**Your objective:**
In the data below, retype exactly the line that contains "handlers only compare, add" and every line after it, through the last.

========================================================================

(** * Project lifecycle and labor-cost aggregation of the back-office API

    A shallow embedding of
    - [src/models/projectModel.ts], [src/models/attendanceModel.ts],
    - [src/controllers/projectController.ts] (and its compiled twin
      [dist/controllers/projectController.js]),
    - [src/controllers/expenseController.ts],
    followed by the properties of the status state machine and of the labor
    aggregator.

    Conventions of the embedding.
    - A MongoDB [ObjectId] is the natural number it encodes; [toString] is
      injective on ids, so maps keyed by [id.toString()] are keyed by the id.
    - JavaScript numbers (progress, salary, counts) are integers of [Z]; the
      handlers only compare, add and multiply them.
    - A [Date] is its number of milliseconds since the epoch.
    - A request handler is a function from the database to a result (a thrown
      error or a response payload) and the database it leaves behind. *)

From stdpp Require Import gmap strings list fin_maps sorting.
From Stdlib Require Import ZArith Lia.

Local Open Scope string_scope.
Local Open Scope Z_scope.

(** ** JavaScript values *)

Module JS.

(** [x || 0] on a possibly missing number: [undefined] and [0] are falsy. *)
Definition or_zero (x : option Z) : Z :=
  match x with
  | Some v => if v =? 0 then 0 else v
  | None => 0
  end.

========================================================================

**Result below:**
      handlers only compare, add and multiply them.
    - A [Date] is its number of milliseconds since the epoch.
    - A request handler is a function from the database to a result (a thrown
      error or a response payload) and the database it leaves behind. *)

From stdpp Require Import gmap strings list fin_maps sorting.
From Stdlib Require Import ZArith Lia.

Local Open Scope string_scope.
Local Open Scope Z_scope.

(** ** JavaScript values *)

Module JS.

(** [x || 0] on a possibly missing number: [undefined] and [0] are falsy. *)
Definition or_zero (x : option Z) : Z :=
  match x with
  | Some v => if v =? 0 then 0 else v
  | None => 0
  end.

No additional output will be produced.